(Beginning of GIVEN RECORDS)

(** * voice_to_cursor: incremental typing of streamed speech hypotheses

  A shallow embedding of [src/transcribe/voice_to_cursor.py].

  - Python [float]s (wall-clock times, stability scores) are exact
    rationals [Q]; the only operations the program performs on them are a
    subtraction and the comparisons [>=] and [>].
  - Python [str] is a list of characters over an [Alphabet] that supplies
    what the program asks of a character: [c.lower()], membership in the
    whitespace class used by [strip]/[lstrip], and the literal [" "].
  - The process-wide globals ([exit_event], [last_speech_time]), the wall
    clock and the keyboard are the fields of a [World] record threaded
    through every function.
  - [time.time()] reads the field [now].  The clock advances when a loop
    blocks: pulling the next result from the response generator sets it
    to the time at which that response was received, and
    [time.sleep d] advances it by [d]. *)

From Stdlib Require Import Ascii String.
From Stdlib Require Import List Bool Arith Lia ZArith NArith QArith Lqa.
Import ListNotations.

Local Open Scope Q_scope.
Local Open Scope list_scope.

(** ** Characters and strings *)

Class Alphabet (char : Type) := {
  char_eq_dec : forall a b : char, {a = b} + {a <> b};
  (** [c.lower()] for a one-character string [c] (may be longer than [c]) *)
  lower : char -> list char;
  (** the whitespace class of [str.strip()] and [str.lstrip()] *)
  isspace : char -> bool;
  (** the character of the literal [" "] *)
  space : char
}.

Module Latin1.

(** Code points U+0000 to U+00FF, one [ascii] each. *)

Definition is_upper (n : N) : bool :=
  ((65 <=? n) && (n <=? 90) || (192 <=? n) && (n <=? 222) && negb (n =? 215))%N.

Definition lower (c : ascii) : list ascii :=
  let n := N_of_ascii c in
  if is_upper n then [ascii_of_N (n + 32)] else [c].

(End of GIVEN RECORDS)

Your answer should hold the line with "(** Code points" and each line after it to the end of the data, retyped exactly. Include no other lines.

→ SOLUTION:
(** Code points U+0000 to U+00FF, one [ascii] each. *)

Definition is_upper (n : N) : bool :=
  ((65 <=? n) && (n <=? 90) || (192 <=? n) && (n <=? 222) && negb (n =? 215))%N.

Definition lower (c : ascii) : list ascii :=
  let n := N_of_ascii c in
  if is_upper n then [ascii_of_N (n + 32)] else [c].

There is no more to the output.